Resistance to countermeasures is a central issue for all available lie-detection techniques. We did not directly test resistance to countermeasures in the present paper, but a number of reasons indicate that coaching subjects could be difficult, particularly as pertains to: Errors to unexpected questions are diagnostic of lying, and the subjects should respond without errors in order to cheat the test, However, this seems impossible as subjects are already performing at their maximum level. There are no easy countermeasures to the number of errors; therefore, countermeasures are limited by keystroke dynamics. Parameters used to encode keystroke dynamics and correlate with the dependent variable are high in number, and only some were used in building the original model.

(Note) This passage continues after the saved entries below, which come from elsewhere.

(* ===== verification/KeyedHandlers.v ===== *)
(** * The handlers of an operating keyed pool

    What a change of one role does to the invariant; recovery, restarts,
    assignments, completions and stops, each with the invariant, the account
    of its customers and the table of bindings it leaves. *)

From stdpp Require Import base list list_numbers option numbers sorting.
From S2P Require Import Prelude Effects BTreeMap Timers Restart Termination Settlement Interpretation Creation Workers.
From S2P Require Import WorkerPreparation WorkerStartup ProxyWorker PoolAssignment PoolPolicy PoolWorker PoolMembers.
From S2P Require Import PoolDrain KeyedBinding KeyedProtocol KeyedRetirement KeyedPool KeyedRecovery.
From S2P Require Import KeyedTransition KeyedInvariant.

Section KeyedRoles.
  Context `{KT : KeyedTypes}.

Abbreviation keyed_ok := (keyed_inv awaited).
Abbreviation keyed_returned := (keyed_inv has_source).
Abbreviation taken o p := (with_roles o (base.delete p (roles o))).

(** ** A cell taken out *)

Definition option_list {A} (x : option A) : list A := match x with Some x => [x] | None => [] end.

(** The jobs of the other cells. *)
Definition rest_jobs (o : KeyedOperating) (p : nat) : list CustomerJob := held (base.delete p (roles o)).

(** The cell [c] of [role] was taken out; its jobs that are not yet answered
    are those of [queue] and [extra]. *)
Record opened (o : KeyedOperating) (p : nat) (c : RoleCell) (role : RoleName Role) (queue : KeyedQueue)
  (extra : list CustomerJob) : Prop := {
  opened_at : roles o !! p = Some c;
  opened_role : member_role (cell_member c) = role;
  opened_live : ~ retired c;
  opened_sorted : sorted queue;
  opened_keys : Forall (fun kv => kv.1 = job_admitted kv.2) queue;
  opened_affine : Forall (fun j => evidence_role (job_binding j) = named_role role) (queued_jobs queue ++ extra);
  opened_jobs : exists closed, cell_jobs c ≡ₚ closed ++ queued_jobs queue ++ extra;
  opened_distinct : NoDup (job_ordinal <$> queued_jobs queue ++ extra)
}.
(* ===== verification/KeyedRun.v ===== *)
(** * Creations, commands and steps of the keyed pool

    The settlement of creations, submissions with their affinity, binding
    commands against their contract [managed], and one step of [transition] in
    every state. *)

From stdpp Require Import base list list_numbers option numbers sorting.
From S2P Require Import Prelude Effects BTreeMap Timers Restart Termination Settlement Interpretation Creation Workers.
From S2P Require Import WorkerPreparation WorkerStartup ProxyWorker PoolAssignment PoolPolicy PoolWorker PoolMembers.
From S2P Require Import PoolDrain KeyedBinding KeyedProtocol KeyedRetirement KeyedPool KeyedRecovery.
From S2P Require Import KeyedTransition KeyedInvariant KeyedHandlers KeyedDrain.

Section KeyedDesk.
  Context `{KT : KeyedTypes}.

Abbreviation keyed_ok := (keyed_inv awaited).
Abbreviation taken o p := (with_roles o (base.delete p (roles o))).

(** ** Creation settlements *)

Lemma replies_append (a b : KeyedActions) c d :
  replies (mkActions (sends_append (sends a) (sends b)) c d) = replies a ++ replies b.
Proof. unfold replies; cbn. apply fmap_app. Qed.

Lemma clean_append (a b : KeyedActions) c d :
  clean a -> clean b -> clean (mkActions (sends_append (sends a) (sends b)) c d).
Proof. unfold clean; cbn. intros. by apply Forall_app. Qed.

(** The rest of a batch is read by the pool that no longer operates. *)
Lemma settle_rest_ok base J a0 self self1 s a remaining self2 r :
  result_ok base J a0 self self1 (s, a) -> (forall o, s <> State_Operating o) ->
  settle_rest self1 s a remaining = (self2, r) -> result_ok base J a0 self self2 r.
Proof.
  intros [Rc Ra Rs] Hs. cbn [fst snd] in *.
  assert (Hj : state_jobs s = []) by (destruct s; try done; by destruct (Hs o)). rewrite Hj in Ra.
  assert (Hacc : forall b c d, replies b = [] -> clean b -> accounted J a0 [] (mkActions (sends_append (sends a) (sends b)) c d)).
  { intros b c d Hb Hc. eapply keyed_accounted_trans; [exact Ra|]. split.
    - exists [], []. rewrite replies_append, Hb. by split_and!.
    - intros Ha. by apply clean_append. }
  destruct s as [p|o|l d| |l cause]; cbn [settle_rest ended] in *; [done|by destruct (Hs o)|..].
  - destruct (accept_worker_creations self1 l d remaining) as [self3 [s3 a3]] eqn:Hcr.
    destruct (accept_worker_creations_ok _ _ _ _ _ _ Rs Hcr) as [[Dc [_ Dcl Dr] Ds] _]. intros [= <- <-].
    cbn [fst snd] in *. split; cbn [fst snd].
    + by eapply keyed_config_trans.
    + assert (Hj3 : state_jobs s3 = []) by (by destruct s3). rewrite Hj3. by apply Hacc.
    + destruct s3; try done. by destruct Ds.
  - intros [= <- <-]. split; [done| |done]. cbn [fst snd state_jobs].
    apply (Hacc (diagnose self1 State_Stopped (Event_WorkerCreationsSettled remaining)).2); [done|].
    apply (drain_clean _ (keyed_drain_actions_diagnose self1 State_Stopped (Event_WorkerCreationsSettled remaining))).
  - intros [= <- <-]. split; [done| |done]. cbn [fst snd state_jobs].
    apply (Hacc (diagnose self1 (State_ForcedRetirement l cause) (Event_WorkerCreationsSettled remaining)).2); [done|].
    apply (drain_clean _ (keyed_drain_actions_diagnose self1 (State_ForcedRetirement l cause) (Event_WorkerCreationsSettled remaining))).
Qed.

(** A creating role ends without its worker. *)
Lemma creation_rejected_ok self o p m q capacity rec a J a0 self0 self' r :
  keyed_ok self o -> roles o !! p = Some (mkCell m q capacity) -> (exists c, member_state m = Member_Creating c) ->
  config_kept self0 self -> accounted J a0 (held (roles o)) a ->
  retire_unrecovered_worker self (taken o p) p (member_role m) rec q capacity a = (self', r) ->
  result_ok o J a0 self0 self' r.
Proof.
  intros Hok Hc [c Hm] Hcfg Ha Hr. destruct m as [role rec' st]. cbn in Hm. subst st.
  destruct (opened_start _ _ _ _ _ _ Hok Hc ltac:(done)) as [Hop Hh]. cbn in Hop, Hh. rewrite Hh in Ha.
  eapply keyed_result_ok_from; [apply keyed_accounted_refl|exact Hcfg|].
  eapply retire_unrecovered_worker_ok; [exact Hok|exact Hop|apply keyed_config_refl| |exact Ha|exact Hr].
  eapply crew_light; [..|apply crew_returned; by apply (keyed_crew _ _ _ _ Hok Hc)]; done.
Qed.

Lemma roles_length (o o' : KeyedOperating) : follows o o' -> length (roles o') = length (roles o).
Proof. intros [H _]. apply (f_equal length) in H. unfold role_names in H. by rewrite !length_fmap in H. Qed.

Lemma put_back o p c : roles o !! p = Some c -> put_cell (taken o p) p c = o.
Proof. intros Hc. rewrite (put_taken _ _ _ _ Hc), list_insert_id by done. by destruct o. Qed.

(** [loop] settles the entries of [received], which are at roles of the pool. *)
Definition settles {X} (loop : Self -> KeyedOperating -> @BTreeMap nat X -> KeyedActions ->
  option (Self * (KeyedPoolState * KeyedActions))) (received : @BTreeMap nat X) : Prop :=
  forall self o a J a0 self0, keyed_ok self o -> Forall (fun kv => kv.1 < length (roles o)) received ->
    config_kept self0 self -> accounted J a0 (held (roles o)) a ->
    exists self' r, loop self o received a = Some (self', r) /\ result_ok o J a0 self0 self' r.

(** The loop goes on after a cell was replaced or diagnosed. *)
Lemma settles_next {X} loop (received : @BTreeMap nat X) self o o' a' J a0 self0 :
  settles loop received -> keyed_ok self o' -> follows o o' ->
  Forall (fun kv => kv.1 < length (roles o)) received -> config_kept self0 self ->
  accounted J a0 (held (roles o')) a' ->
  exists self' r, loop self o' received a' = Some (self', r) /\ result_ok o J a0 self0 self' r.
Proof.
  intros Hloop Hok Hn Hf Hcfg Ha. rewrite <- (roles_length _ _ Hn) in Hf.
  destruct (Hloop self o' a' J a0 self0 Hok Hf Hcfg Ha) as (self' & r & Hr & Hres).
  exists self', r. split; [done|by eapply result_ok_after].
Qed.
(* ===== verification/KeyedCorrect.v ===== *)
(** * Correctness of the keyed pool

    What every run of a constructed pool keeps: the account of its customers,
    the affinity of keys to roles, the binding table and its generations, the
    custody of the worker source, and the end of its retirement. *)

From stdpp Require Import base list list_numbers option numbers sorting.
From S2P Require Import Prelude Effects BTreeMap Timers Restart Termination Settlement Interpretation Creation.
From S2P Require Import Workers WorkerPreparation WorkerStartup ProxyWorker PoolAssignment PoolPolicy PoolWorker PoolMembers PoolDrain.
From S2P Require Import KeyedBinding KeyedProtocol KeyedRetirement KeyedPool KeyedRecovery KeyedTransition.
From S2P Require Import KeyedInvariant KeyedHandlers KeyedDrain KeyedRun.

Section KeyedCorrect.
  Context `{KT : KeyedTypes}.

(** ** Runs *)

Fixpoint run (self : Self) (inputs : list KeyedEvent) : option (Self * list KeyedActions) :=
  match inputs with
  | [] => Some (self, [])
  | input :: inputs =>
      '(self, a) ← transition self input;
      '(self, acts) ← run self inputs;
      Some (self, a :: acts)
  end.

(** A pool that was built, initialized, and ran the inputs. *)
Definition life (n : nat) (prepared : list (PreparedWorker Role Worker Plan)) (select : Key -> Role) (c : Config)
  (inputs : list KeyedEvent) : option (Self * list KeyedActions) :=
  match init (n, pool_of prepared select c) with
  | (self, Ok _) => run self inputs
  | (_, Err _) => None
  end.

(** [RestartLimit::maximum] is a [u32]. *)
Definition config_ok (c : Config) : Prop :=
  match restart_policy (recovery_from (config_recovery c)) with
  | Some (limit, _) => (maximum limit <= u32_max)%N
  | None => True
  end.

(** ** The account of the customers *)

Definition accepted_of (r : CustomerRoute * KeyedOutcome) : option (CustomerRoute * JobId * BindingEvidence Role) :=
  match r.2 with Keyed_Accepted _ job binding => Some (r.1, job, binding) | _ => None end.

Definition terminal_of (r : CustomerRoute * KeyedOutcome) : option (CustomerRoute * KeyedOutcome) :=
  match r.2 with Keyed_Accepted _ _ _ | Keyed_Rejected _ _ _ _ => None | _ => Some r end.

(** The jobs admitted over a run: each was submitted, was accepted under a
    number of its own and a binding, and is open or was closed by exactly one
    terminal answer to its own customer. *)
Record ledger (inputs : list KeyedEvent) (rs : list (CustomerRoute * KeyedOutcome))
  (admitted closed opened : list CustomerJob) : Prop := {
  ledger_submitted : Forall (fun j => exists input submission key, input ∈ inputs /\
    submission_of input = Some (submission, key, job_payload j, job_route j)) admitted;
  ledger_accepted : omap accepted_of rs = (fun j => (job_route j, job_id j, job_binding j)) <$> admitted;
  ledger_distinct : NoDup (job_id <$> admitted);
  ledger_closed : Forall2 closes closed (omap terminal_of rs);
  ledger_open : admitted ≡ₚ closed ++ opened
}.

(** Every number issued is below the next one. *)
Definition issued_below (self : Self) (l : list CustomerJob) : Prop :=
  Forall (fun j => below (next_job (jobs self.2)) (job_number (job_id j))) l.

Lemma issued_below_advanced self self' l : advanced self self' -> issued_below self l -> issued_below self' l.
Proof.
  intros [_ _ _ _ Hj] Hb. eapply Forall_impl; [exact Hb|]. cbn beta. intros j Hj'.
  destruct Hj as [->|(v & Hv & ->)]; [done|]. rewrite Hv in Hj'. by apply below_checked_add.
Qed.

Lemma keyed_closes_terminal closed new :
  Forall2 closes closed new -> omap terminal_of new = new /\ omap accepted_of new = [].
Proof.
  induction 1 as [|j [c o] closed new Hc _ [IH1 IH2]]; [done|]. destruct Hc as [_ Hc].
  cbn in Hc. destruct o; try done; cbn; by rewrite IH1.
Qed.

Lemma keyed_customers_ledger_step self input self' a inputs rs admitted closed :
  step_done self input self' a -> issued_below self admitted ->
  ledger inputs rs admitted closed (open_jobs self) ->
  exists admitted' closed', issued_below self' admitted' /\
    ledger (inputs ++ [input]) (rs ++ KeyedInvariant.replies a) admitted' closed' (open_jobs self').
Proof.
  intros [_ _ Hadv _ Hcust _] Hb [Ls La Ld Lc Lo]. pose proof (issued_below_advanced _ _ _ Hadv Hb) as Hb'.
  assert (Ls' : Forall (fun j => exists i s k, i ∈ inputs ++ [input] /\
    submission_of i = Some (s, k, job_payload j, job_route j)) admitted).
  { eapply Forall_impl; [exact Ls|]. intros j (i & s & k & Hi & He). exists i, s, k.
    split; [apply elem_of_app; by left|done]. }
  assert (Hquiet : omap accepted_of (KeyedInvariant.replies a) = [] -> omap terminal_of (KeyedInvariant.replies a) = [] ->
    open_jobs self' ≡ₚ open_jobs self -> exists admitted' closed', issued_below self' admitted' /\
    ledger (inputs ++ [input]) (rs ++ KeyedInvariant.replies a) admitted' closed' (open_jobs self')).
  { intros Ha Ht Ho. exists admitted, closed. split; [done|].
    split; rewrite ?omap_app, ?Ha, ?Ht, ?app_nil_r; auto. by rewrite Ho. }
  unfold customers_step in Hcust. destruct (submission_of input) as [[[[submission key] payload] customer]|] eqn:Hsub.
  - destruct (state self.2) as [|o| | |] eqn:Hs;
      try (destruct Hcust as [Ha Ho]; apply Hquiet; rewrite ?Ha; auto; rewrite Ho; unfold open_jobs; by rewrite Hs).
    destruct Hcust as (o' & Hs' & Hcust). assert (Hopen : open_jobs self = held (roles o)) by (unfold open_jobs; by rewrite Hs).
    assert (Hopen' : open_jobs self' = held (roles o')) by (unfold open_jobs; by rewrite Hs').
    destruct Hcust as [(reason & Ha & Ho)|(j & Hc & Hp & Ho & Ha & Hn & Hn' & _)].
    { apply Hquiet; [by rewrite Ha..|]. by rewrite Hopen, Hopen'. }
    exists (admitted ++ [j]), closed. split.
    { apply Forall_app. split; [done|]. constructor; [|done]. rewrite Hn'. apply below_next. }
    split; rewrite ?omap_app, ?Ha, ?fmap_app, ?La.
    + apply Forall_app. split; [done|]. constructor; [|done]. exists input, submission, key.
      split; [apply elem_of_app; right; by apply list_elem_of_singleton|congruence].
    + cbn. by rewrite Hc.
    + apply NoDup_app. split_and!; [done| |apply NoDup_singleton].
      intros i Hi ->%list_elem_of_singleton. apply list_elem_of_fmap in Hi as (j' & Hj' & Hin).
      unfold issued_below in Hb. rewrite list.Forall_forall in Hb. specialize (Hb _ Hin). rewrite Hn in Hb.
      cbn in Hb. rewrite Hj' in Hb. lia.
    + cbn. by rewrite app_nil_r.
    + rewrite Lo, Hopen, Hopen', Ho. rewrite <- app_assoc. f_equiv. by rewrite Permutation_app_comm.
  - destruct Hcust as (cl & Hcl & Ho). destruct (keyed_closes_terminal _ _ Hcl) as [Ht Ha].
    exists admitted, (closed ++ cl). split; [done|].
    split; rewrite ?omap_app, ?Ha, ?Ht, ?app_nil_r; auto; [by apply Forall2_app|].
    by rewrite Lo, Ho, app_assoc.
Qed.
Definition command (self : Self) (c : DynamicCommand) : Self * acted :=
  match availability self.2 with
  | ShuttingDown _ => command_while_shutting_down self c
  | Accepting _ =>
      match c with
      | Directory_Start key s reply_to => start self key s reply_to
      | Directory_Replace key s reply_to => replace self key s reply_to
      | Directory_Query key reply_to => query self key reply_to
      | Directory_Cancel authority reply_to => cancel self authority reply_to
      | Directory_Stop key reply_to => stop self key reply_to
      end
  end.

(** ** Shutdown *)

Definition next_service_key (m : Services) (previous : option Key) : option Key :=
  fst <$> match previous with
          | Some previous => head (List.filter (fun kv => ltb previous kv.1) m)
          | None => head m
          end.

(** The shutdown of one entry that was removed from the directory. *)
Definition shutdown_entry (self : Self) (key : Key) (e : DynamicEntry) (requests : DynamicSupervisorRequests) :
  Self * DynamicSupervisorRequests :=
  let '(self, (phase, shutdown, interrupted)) :=
    alloc self (phase_shutdown (entry_phase e) (entry_creation e) (entry_operation e)) in
  let requests :=
    match shutdown with
    | Some shutdown => with_operations (send_item shutdown (proxy_operations requests)) requests
    | None => requests
    end in
  let requests :=
    match interrupted with
    | Some (operation, interruption, s) =>
        with_lifecycle (sends_append (lifecycle requests)
          (publish self (Life_WorkerChangeInterrupted key (entry_generation e) operation interruption
                           (Interrupted_Submission s)))) requests
    | None => requests
    end in
  (put self key (with_phase e phase), requests).

(** The loop over the live map; it ends within the number of entries. *)
Fixpoint shutdown_loop (fuel : nat) (self : Self) (next : option Key) (requests : DynamicSupervisorRequests) :
  Self * DynamicSupervisorRequests :=
  match fuel, next with
  | S fuel, Some key =>
      match bt_remove key (services self.2) with
      | None => shutdown_loop fuel self (next_service_key (services self.2) (Some key)) requests
      | Some (entry, rest) =>
          let self := set_services self rest in
          let next := next_service_key (services self.2) (Some key) in
          let '(self, requests) := shutdown_entry self key entry requests in
          shutdown_loop fuel self next requests
      end
  | _, _ => (self, requests)
  end.

Definition begin_shutdown (self : Self) : Self * acted :=
  match availability self.2 with
  | ShuttingDown _ => (self, Ok cont)
  | Accepting actor_drain =>
      let '(deadline, schedule) := deadline_begin actor_drain in
      let self := set_availability self (ShuttingDown deadline) in
      let requests :=
        match schedule with
        | Some schedule => with_schedules (send_item schedule (shutdown_schedules no_requests)) no_requests
        | None => no_requests
        end in
      let '(self, requests) :=
        shutdown_loop (length (services self.2)) self (next_service_key (services self.2) None) requests in
      (self, sending requests)
  end.

Definition apply_shutdown_step (r : Self * acted) : Self * acted :=
  let '(self, a) := r in
  (self,
   map_result (fun a : DirectoryActions =>
     match availability self.2, head (services self.2) with
     | Accepting _, _ => a
     | ShuttingDown _, None | ShuttingDown (NotScheduled _), Some _ | ShuttingDown (Elapsed _), Some _ =>
         mkActions (sends a) (creates a) (Stop the_Stopped)
     | ShuttingDown _, Some _ => a
     end) a).

(** ** Settled creations *)

(** A proxy that was created for an entry that is on its way out is retired. *)
Definition retire_created (self : Self) (key : Key) (e : DynamicEntry) (proxy : proxy_actor) (work : RetiringWork) :
  Self * acted :=
  let '(self, (retirement, shutdown_request)) := alloc self (retirement_begin (entry_creation e) proxy work) in
  (put self key (with_phase e (Entry_Retiring retirement)),
   sending (with_operations [shutdown_request] no_requests)).

(** ... or stopped, for an explicit stop. *)
Definition stop_created (self : Self) (key : Key) (e : DynamicEntry) (proxy : proxy_actor)
  (messages : LifecycleSends) : Self * acted :=
  let '(self, (witness, shutdown_request)) := alloc self (operation_shutdown (entry_creation e)) in
  (put self key (with_phase e (Entry_Stopping proxy None (ProxyShutdown_AwaitingSettlement witness) None)),
   sending (with_lifecycle messages (with_operations [shutdown_request] no_requests))).

(** The rejected creation of an entry that is removed. *)
Definition creation_rejected (self : Self) (key : Key) (e : DynamicEntry) (creation : ProxySettlement)
  (messages : LifecycleSends) : Self * acted :=
  (self, sending (diagnosing self (Dynamic_ProxyCreationRejected key (entry_generation e) creation)
                    (with_lifecycle messages no_requests))).
Lemma settled_sums (f : DynamicEntryPhase -> nat) m key e rest oe : detached m key e rest ->
  sum_list_with (fun kv => f (entry_phase kv.2)) m =
    f (entry_phase e) + sum_list_with (fun kv => f (entry_phase kv.2)) rest /\
  sum_list_with (fun kv => f (entry_phase kv.2)) (settled oe key rest) =
    from_option (f ∘ entry_phase) 0 oe + sum_list_with (fun kv => f (entry_phase kv.2)) rest.
Proof.
  intros [Hp Hs Hf _]. split; [by rewrite Hp|]. destruct oe as [e'|]; cbn [settled]; [|done].
  by rewrite bt_insert_Permutation.
Qed.

Lemma settled_lists m key e rest oe : detached m key e rest ->
  (forall e', oe = Some e' -> entry_generation e' = entry_generation e) ->
  held m ≡ₚ held_phase (entry_phase e) ++ held rest /\
  held (settled oe key rest) ≡ₚ holding oe ++ held rest /\
  ending key e oe ++ present (settled oe key rest) ≡ₚ present m /\
  length (settled oe key rest) <= length m.
Proof.
  intros [Hp Hs Hf _] Hg. unfold held, present. split_and!.
  - by rewrite Hp.
  - destruct oe as [e'|]; cbn [settled]; [|done]. by rewrite bt_insert_Permutation.
  - destruct oe as [e'|]; cbn [settled ending app]; [|by rewrite Hp].
    rewrite bt_insert_Permutation, Hp by done. cbn. by rewrite (Hg e' eq_refl).
  - rewrite Hp. destruct oe as [e'|]; cbn [settled]; [rewrite bt_insert_Permutation by done|]; cbn; lia.
Qed.

(** Two directories that differ in their entries, fresh allocations, and the
    operations issued since. *)
Record aligned (self self' : Self) : Prop := {
  aligned_entries : entries self'.2 = entries self.2;
  aligned_startup : startup_limit self'.2 = startup_limit self.2;
  aligned_generations : generations self'.2 = generations self.2;
  aligned_operations x : below (operations self.2) x -> below (operations self'.2) x;
  aligned_creations : proxy_creations self'.2 = proxy_creations self.2;
  aligned_exit : unexpected_exit self'.2 = unexpected_exit self.2;
  aligned_availability : availability self'.2 = availability self.2;
  aligned_lifecycle : lifecycle_to self'.2 = lifecycle_to self.2;
  aligned_diagnostics : diagnostics_to self'.2 = diagnostics_to self.2
}.

Lemma aligned_refl self : aligned self self.
Proof. by split. Qed.

Lemma aligned_trans a b c : aligned a b -> aligned b c -> aligned a c.
Proof. intros [] []. split; auto; congruence. Qed.

Lemma aligned_closing a b : aligned a b -> closing b = closing a.
Proof. intros H. unfold closing. by rewrite (aligned_availability _ _ H). Qed.

Lemma table_aligned a b m : aligned a b -> table_ok a m -> table_ok b m.
Proof.
  intros Ha [Ts Tg Tc Ti Tl]. split; auto.
  - destruct Ha as [_ _ -> Ho -> _ _ _ _]. eapply Forall_impl; [exact Ti|]. naive_solver.
  - by rewrite (aligned_closing _ _ Ha).
Qed.

Lemma aligned_services self m : aligned self (set_services self m).
Proof. destruct self as [n []]. by split. Qed.

Lemma services_set self m : services (set_services self m).2 = m.
Proof. by destruct self as [n []]. Qed.

Lemma aligned_put self key e : aligned self (put self key e).
Proof. apply aligned_services. Qed.

Lemma services_put self key e : services (put self key e).2 = bt_insert key e (services self.2).
Proof. apply services_set. Qed.

Lemma aligned_alloc {X} self (m : Alloc X) self' x : alloc self m = (self', x) -> aligned self self' /\ services self'.2 = services self.2.
Proof. unfold alloc. destruct (m self.1) as [n' y]. intros [= <- <-]. by split. Qed.

(** An entry that goes on, or is removed, keeps the table. *)
Lemma table_settled self m key e rest oe : table_ok self m -> detached m key e rest ->
  match oe with Some e' => continues self e e' | None => True end -> table_ok self (settled oe key rest).
Proof.
  intros [Ts Tg Tc Ti Tl] [Hp Hs Hf _] Hc. rewrite Hp in Tg, Tc, Ti.
  assert (Tl' : closing self = true -> Forall (fun kv => leaving (entry_phase kv.2) = true) rest).
  { intros Hcl. specialize (Tl Hcl). rewrite Hp in Tl. by inversion Tl. }
  inversion Ti as [|? ? He Ti']; subst. destruct oe as [e'|]; cbn [settled].
  - destruct Hc as (Hg & Hcr & Hop & Hle).
    split; [by apply bt_insert_sorted|rewrite bt_insert_Permutation by done..]; cbn; unfold compose; cbn.
    + by rewrite Hg.
    + by rewrite Hcr.
    + constructor; [|done]. cbn in *. rewrite Hg, Hcr. naive_solver.
    + intros Hcl. constructor; auto.
  - split; auto; [by inversion Tg|by inversion Tc].
Qed.

Lemma aligned_advance self n : operations self.2 = Some n ->
  aligned self (advance_operations self n) /\ services (advance_operations self n).2 = services self.2 /\
  below (operations (advance_operations self n).2) n.
Proof.
  destruct self as [k s]. cbn. intros Ho. split_and!; [|done|apply below_next]. split; try done.
  cbn. rewrite Ho. intros x. apply below_checked_add.
Qed.

(** ** Authorization *)

Lemma oldest_elem l x : oldest l = Some x -> x ∈ l.
Proof.
  revert x. induction l as [|y l IH]; intros x; cbn; [done|].
  destruct (oldest l) as [z|]; [|intros [= <-]; left]. case_match; intros [= <-]; [right; by apply IH|left].
Qed.

Lemma oldest_none l : oldest l = None -> l = [].
Proof. destruct l as [|x l]; cbn; [done|]. destruct (oldest l); [|done]. by case_match. Qed.

Lemma waiting_none m : waiting_entries m = [] -> queued m = 0.
Proof.
  unfold waiting_entries, queued, waiting. induction m as [|[k e] m IH]; cbn; [done|].
  destruct (waits (entry_phase e)); [done|]. intros H. by rewrite IH.
Qed.

Lemma waiting_elem m n key : sorted m -> (n, key) ∈ waiting_entries m ->
  exists e, bt_get key m = Some e /\ waits (entry_phase e) = true.
Proof.
  intros Hs ([k e] & Hin & He)%list_elem_of_omap. cbn in He. destruct (waits (entry_phase e)) eqn:Hw; [|done].
  injection He as <- <-. exists e. split; [|done]. by apply bt_get_Some.
Qed.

It is unlikely that the cheater succeeds in implementing countermeasures that simultaneously remain under voluntary control all possible efficient predictors. To highlight these points, we have tested a new model that uses the following as predictors: (rpb = 0.85), prompted-firstdigit (rpb = 0.70), prompted-enter (rpb = 0.65), time before enter key flight (rpb = 0.43) and di-graph down time average (rpb = 0.38) (note that the predictors used in the original analysis reported in the paper included errors, prompted-firstdigit adjusted GULPEASE, firstdigit-enter, writing time and time before enter key down). Results for the new set of predictors for the sample of 40 participants are as follows (results with 10-fold cross-validation): Random Forest = 90%, Logistics = 92.5%, SVM = 95% and LMT = 97.5%. Results for the 20 participants of the validation sample were as follows: Random Forest = 90%, Logistics = 100%, SVM = 90% and LMT = 90%. Classification metrics are reported in Supplementary Table S4. These results clearly show that there are other sets of predictors (different from those originally reported in the paper) that can be used to efficiently classify the participants and that it is hard to countermeasures to control the entire set of efficient predictors.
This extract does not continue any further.